### Required action
Retype, word for word, every line of the records below starting at the one that contains "Z.leb_gt in H" and ending at the one that contains "(** ** Byte buffers"; include both of those lines and nothing more.

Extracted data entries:
Segment Open

(** Boolean tests of the code as propositions. *)
Ltac b2p :=
  repeat match goal with
  | H : (_ && _) = true |- _ => apply andb_true_iff in H as [? ?]
  | H : (_ && _) = false |- _ => apply andb_false_iff in H as [?|?]
  | H : (_ || _) = true |- _ => apply orb_true_iff in H as [?|?]
  | H : (_ || _) = false |- _ => apply orb_false_iff in H as [? ?]
  | H : negb _ = true |- _ => apply negb_true_iff in H
  | H : negb _ = false |- _ => apply negb_false_iff in H
  | H : (_ <=? _) = true |- _ => apply Z.leb_le in H
  | H : (_ <=? _) = false |- _ => apply Z.leb_gt in H
  | H : (_ <? _) = true |- _ => apply Z.ltb_lt in H
  | H : (_ <? _) = false |- _ => apply Z.ltb_ge in H
  | H : (_ >=? _) = _ |- _ => rewrite Z.geb_leb in H
  | H : (_ >? _) = _ |- _ => rewrite Z.gtb_ltb in H
  | H : (_ =? _) = true |- _ => apply Z.eqb_eq in H
  | H : (_ =? _) = false |- _ => apply Z.eqb_neq in H
  end.

Ltac blia := b2p; lia.

(** Closes a side condition about ranges of machine integers. *)
Ltac int_solve := unfold is_u, is_s, INT_MAX, SIZE_MAX in *; simpl Z.pow in *; lia.

(** ** Byte buffers

    A block of memory is the list of its bytes; [rd], [memcpy_from] and
    [memcpy_to] are the accesses, with undefined behaviour out of bounds. *)
Abbreviation bytes := (list Z).

Definition zlen {A} (l : list A) : Z := Z.of_nat (length l).

Definition rd (buf : bytes) (i : Z) : exec Z :=
  if i <? 0 then UB
  else match buf !! Z.to_nat i with Some b => Val b | None => UB end.

(** The [n] bytes at offset [off]. *)
Definition memcpy_from (buf : bytes) (off n : Z) : exec bytes :=
  if (0 <=? off) && (0 <=? n) && (off + n <=? zlen buf)
  then Val (take (Z.to_nat n) (drop (Z.to_nat off) buf)) else UB.

(** [src] stored at offset [off]. *)
Definition memcpy_to (buf : bytes) (off : Z) (src : bytes) : exec bytes :=
  if (0 <=? off) && (off + zlen src <=? zlen buf)
  then Val (take (Z.to_nat off) buf ++ src ++ drop (Z.to_nat off + length src)%nat buf)
  else UB.

Definition zeros (n : Z) : bytes := replicate (Z.to_nat n) 0.

(** Allocations that fit the address space succeed. *)
Definition malloc_succeeds (malloc : Z → bool) : Prop := ∀ n, 0 ≤ n < 2 ^ 63 → malloc n = true.

Lemma zlen_nonneg {A} (l : list A) : 0 ≤ zlen l.
Proof. unfold zlen. lia. Qed.

Lemma zlen_nil {A} : zlen (@nil A) = 0.
Proof. reflexivity. Qed.

Lemma zlen_cons {A} (x : A) l : zlen (x :: l) = 1 + zlen l.
Proof. unfold zlen. simpl. lia. Qed.

Lemma zlen_app {A} (l k : list A) : zlen (l ++ k) = zlen l + zlen k.
Proof. unfold zlen. rewrite length_app. lia. Qed.

Lemma zlen_zeros n : 0 ≤ n → zlen (zeros n) = n.
Proof. intros. unfold zlen, zeros. rewrite length_replicate. lia. Qed.

(** Closes a goal about lengths of concrete list shapes. *)
Ltac zl :=
  unfold zlen in *; do 2 (simpl length in *; rewrite ?length_app in *); simpl length in *; lia.

Create HintDb pomelo.
#[export] Hint Resolve zlen_nonneg : pomelo.
Create Rewrite HintDb zlen.
#[export] Hint Rewrite @zlen_nil @zlen_cons @zlen_app : zlen.

Lemma rd_middle (p s : bytes) b i : i = zlen p → rd (p ++ b :: s) i = Val b.
Proof.
  intros ->. unfold rd, zlen. destruct (Z.ltb_spec (Z.of_nat (length p)) 0); [lia|].
  rewrite Nat2Z.id, list_lookup_middle; done.
Qed.

Lemma rd_end (p : bytes) : rd p (zlen p) = UB.
Proof.
  unfold rd, zlen. destruct (Z.ltb_spec (Z.of_nat (length p)) 0); [done|].
  by rewrite Nat2Z.id, lookup_ge_None_2.
Qed.

Lemma rd_app_head (b : Z) (l : bytes) : rd ([b] ++ l) 0 = Val b.
Proof. reflexivity. Qed.

Lemma memcpy_from_middle (p m s : bytes) off n :
  off = zlen p → n = zlen m → memcpy_from (p ++ m ++ s) off n = Val m.
Proof.
  intros -> ->. unfold memcpy_from. rewrite !zlen_app.
  destruct (_ && _ && _) eqn:E.
  - f_equal. unfold zlen. rewrite !Nat2Z.id, drop_app_length.
    by rewrite take_app_length.
  - unfold zlen in *. blia.
Qed.

Lemma memcpy_to_middle (p m s src : bytes) off :
  off = zlen p → length m = length src →
  memcpy_to (p ++ m ++ s) off src = Val (p ++ src ++ s).
Proof.
  intros -> Hl. unfold memcpy_to. rewrite !zlen_app.
  destruct (_ && _) eqn:E.
  - f_equal. unfold zlen. rewrite !Nat2Z.id, take_app_length. f_equal. f_equal.
    rewrite <- Hl, app_assoc, <- length_app, drop_app_length. done.
  - unfold zlen in *. blia.
Qed.

Lemma memcpy_from_eq (buf : bytes) off n :
  0 ≤ off → 0 ≤ n → off + n ≤ zlen buf →
  memcpy_from buf off n = Val (take (Z.to_nat n) (drop (Z.to_nat off) buf)).
Proof. intros. unfold memcpy_from. destruct (_ && _ && _) eqn:E; [done|blia]. Qed.

Lemma memcpy_to_eq (buf : bytes) off src :
  0 ≤ off → off + zlen src ≤ zlen buf →
  memcpy_to buf off src =
    Val (take (Z.to_nat off) buf ++ src ++ drop (Z.to_nat off + length src) buf).
Proof. intros. unfold memcpy_to. destruct (_ && _) eqn:E; [done|blia]. Qed.

Lemma memcpy_to_head (x b : Z) (l : bytes) : memcpy_to (b :: l) 0 [x] = Val (x :: l).
Proof. rewrite memcpy_to_eq by zl. simpl. by rewrite drop_0. Qed.

Lemma zlen_take {A} (l : list A) (n : nat) : zlen (take n l) = Z.min (Z.of_nat n) (zlen l).
Proof. unfold zlen. rewrite length_take. lia. Qed.

Lemma zlen_drop {A} (l : list A) (n : nat) : zlen (drop n l) = Z.max 0 (zlen l - Z.of_nat n).
Proof. unfold zlen. rewrite length_drop. lia. Qed.

#[export] Hint Rewrite @zlen_take @zlen_drop : zlen.

(** Reading a byte through [char] and masking it gives the byte back. *)
Lemma land_s8_255 (b : Z) : Z.land (s8 b) 0xff = u8 b.
Proof.
  change 0xff with (Z.ones 8). rewrite Z.land_ones by lia.
  unfold swrap, wrap. change (2 ^ (8 - 1)) with 128. change (2 ^ 8) with 256.
  rewrite Zminus_mod_idemp_l. f_equal. lia.
Qed.

Lemma land_127 v : Z.land v 0x7F = v mod 128.
Proof. change 0x7F with (Z.ones 7). by rewrite Z.land_ones by lia. Qed.

Lemma u8_byte b : is_byte b → u8 b = b.
Proof. apply wrap_small. Qed.

(** Disjoint bits: an or is a sum. *)
Lemma lor_low_high (n a b : Z) : 0 ≤ n → is_u n b → Z.lor (a * 2 ^ n) b = a * 2 ^ n + b.
Proof.
  intros Hn Hb. rewrite <- Z.lxor_lor; [symmetry; apply Z.add_nocarry_lxor|].
  all: apply Z.bits_inj'; intros i Hi; rewrite Z.land_spec, Z.bits_0.
  all: destruct (Z.ltb_spec i n) as [H|H]; [by rewrite Z.mul_pow2_bits_low by lia|].
  all: rewrite <- (Z.mod_small b (2 ^ n)) by done.
  all: rewrite Z.mod_pow2_bits_high by lia; apply andb_false_r.
Qed.

(** ** C strings

    A C string is the [string] of its characters, without the terminator. *)
Definition char_val (c : Ascii.ascii) : Z := Z.of_N (Ascii.N_of_ascii c).

Definition bytes_of (s : string) : bytes := map char_val (String.list_ascii_of_string s).

Definition string_of (bs : bytes) : string :=
  String.string_of_list_ascii (map (λ b, Ascii.ascii_of_N (Z.to_N b)) bs).

(** The bytes before the first NUL: what a [char *] to [bs] denotes. *)
Fixpoint until_nul (bs : bytes) : bytes :=
  match bs with
  | [] => []
  | b :: bs => if b =? 0 then [] else b :: until_nul bs
  end.

Definition strlen (s : string) : Z := zlen (bytes_of s).

(** [sprintf(buf, "%u", n)]. *)
Definition sprintf_u (n : Z) : string := pretty (Z.to_N n).

Lemma sprintf_u_inj a b : 0 ≤ a → 0 ≤ b → sprintf_u a = sprintf_u b → a = b.
Proof. unfold sprintf_u. intros Ha Hb E. apply (inj pretty) in E. lia. Qed.

Lemma char_val_byte c : is_byte (char_val c).
Proof.
  unfold char_val, is_u. pose proof (Ascii.N_ascii_bounded c). change (2 ^ 8) with 256. lia.
Qed.

Lemma bytes_of_byte s : Forall is_byte (bytes_of s).
Proof. apply Forall_forall. intros b (c & <- & _)%list_elem_of_In%in_map_iff. apply char_val_byte. Qed.

Lemma string_of_bytes_of s : string_of (bytes_of s) = s.
Proof.
  unfold string_of, bytes_of. rewrite map_map.
  rewrite <- (String.string_of_list_ascii_of_string s) at 2. f_equal.
  rewrite <- (map_id (String.list_ascii_of_string s)) at 2. apply map_ext. intros c.
  unfold char_val. rewrite N2Z.id. apply Ascii.ascii_N_embedding.
Qed.

Lemma bytes_of_string_of bs : Forall is_byte bs → bytes_of (string_of bs) = bs.
Proof.
  intros Hb. unfold string_of, bytes_of. rewrite String.list_ascii_of_string_of_list_ascii, map_map.
  rewrite <- (map_id bs) at 2. apply map_ext_in. intros b Hin.
  apply (proj1 (List.Forall_forall _ _) Hb) in Hin. unfold char_val.
  rewrite Ascii.N_ascii_embedding; int_solve.
Qed.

Segment Closed

### Output for this task
  | H : (_ <=? _) = false |- _ => apply Z.leb_gt in H
  | H : (_ <? _) = true |- _ => apply Z.ltb_lt in H
  | H : (_ <? _) = false |- _ => apply Z.ltb_ge in H
  | H : (_ >=? _) = _ |- _ => rewrite Z.geb_leb in H
  | H : (_ >? _) = _ |- _ => rewrite Z.gtb_ltb in H
  | H : (_ =? _) = true |- _ => apply Z.eqb_eq in H
  | H : (_ =? _) = false |- _ => apply Z.eqb_neq in H
  end.

Ltac blia := b2p; lia.

(** Closes a side condition about ranges of machine integers. *)
Ltac int_solve := unfold is_u, is_s, INT_MAX, SIZE_MAX in *; simpl Z.pow in *; lia.

(** ** Byte buffers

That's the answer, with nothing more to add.